If you use the same execution plan later when the table is big,
the full table scan will hurt considerably, and you would
be much better of with an index lookup.
Other scenarios are certainly conceivable, but this one is
easy to understand.
> Can I help it make more educated guesses? In what scenarios could
> prepared statements turn around and bite me, being slower than simple
> queries? Is this a real problem in practice? Should I
> "refresh" prepared statements from time to time? If so, how? Only by
> deallocating them and preparing anew? Any knob to tweak for that?
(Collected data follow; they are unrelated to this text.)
(** A 24 digit hexadecimal string, the form [findById] casts to an
    [ObjectId]. *)
Fixpoint all_hex (s : string) : bool :=
  match s with
  | EmptyString => true
  | String c rest =>
      let n := nat_of_ascii c in
      ((48 <=? n)%nat && (n <=? 57)%nat || (97 <=? n)%nat && (n <=? 102)%nat
       || (65 <=? n)%nat && (n <=? 70)%nat) && all_hex rest
  end.

Definition is_object_id (s : string) : bool :=
  Nat.eqb (String.length s) 24 && all_hex s.

(** ** The user collection ([userSchema]) *)

Record favorite := mkFavorite {
  fav_movieId : Z;
  fav_addedAt : Z
}.

Record watchlist := mkWatchlist {
  wl_name : string;
  wl_movies : list favorite;
  wl_createdAt : Z
}.

(** A user document.  [password] is [None] in a result read with
    [.select('-password')]. *)
Record user := mkUser {
  _id : string;
  username : string;
  email : string;
  password : option string;
  favorites : list favorite;
  watchlists : list watchlist
}.

(** [.select('-password')]. *)
Definition without_password (u : user) : user :=
  mkUser (_id u) (username u) (email u) None (favorites u) (watchlists u).

(** ** Handler effects *)

(** What a handler run does outside the store contents: store reads and
    writes, token verification, bcrypt hashing and comparison, and
    external catalog requests. *)
Inductive event := ERead | EWrite | EVerify | EHash | ECompare | ECatalog.

Definition event_eqb (a b : event) : bool :=
  match a, b with
  | ERead, ERead | EWrite, EWrite | EVerify, EVerify | EHash, EHash
  | ECompare, ECompare | ECatalog, ECatalog => true
  | _, _ => false
  end.

(** The state a request sees: the stored users (in insertion order),
    whether the database connection is up, and the effect log. *)
Record world := mkWorld {
  users : list user;
  store_up : bool;
  log : list event
}.

Inductive outcome (A : Type) := Ret (a : A) | Throw (err : string).
Arguments Ret {A} a.
Arguments Throw {A} err.

(** An async handler body: a state and exception monad; [Throw] is a
    rejected promise. *)
Definition M (A : Type) := world -> outcome A * world.

Definition ret {A} (a : A) : M A := fun w => (Ret a, w).

Definition throw {A} (e : string) : M A := fun w => (Throw e, w).

Definition bind {A B} (m : M A) (k : A -> M B) : M B :=
  fun w =>
    match m w with
    | (Ret a, w') => k a w'
    | (Throw e, w') => (Throw e, w')
    end.

Notation "x <- m ;; k" := (bind m (fun x => k))
  (at level 61, m at next level, right associativity).

(** [try { m } catch (error) { h(error) }]. *)
Definition try_catch {A} (m : M A) (h : string -> M A) : M A :=
  fun w =>
    match m w with
    | (Throw e, w') => h e w'
    | r => r
    end.

Definition emit (e : event) : M unit :=
  fun w => (Ret tt, mkWorld (users w) (store_up w) (log w ++ [e])).

(** [Promise.all] over a list of promises, results in list order. *)
Fixpoint promise_all {A} (ms : list (M A)) : M (list A) :=
  match ms with
  | [] => ret []
  | m :: rest => a <- m ;; r <- promise_all rest ;; ret (a :: r)
  end.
You'll probably have to deallocate them and allocate them anew.
Yours,
Laurenz Albe
> to be later executed any slower than
> SELECT foo.e, foo.f
> FROM foo
> WHERE pk='abcabc' AND b='13' AND status='1' AND c <= '2007-11-20 13:14:15';
The reason is that without knowing the parameter values, the planner has
to pick a "generic" plan that will hopefully not be too awful regardless
of what the actual values end up being. When it has the actual values
it can make much tighter estimates of the number of matching rows, and
possibly choose a much better but special-purpose plan. As an example,
if the available indexes are on b and c then the best query plan for the
first case is probably bitmap indexscan on b. But in the second case,
the planner might be able to determine (by consulting the ANALYZE stats)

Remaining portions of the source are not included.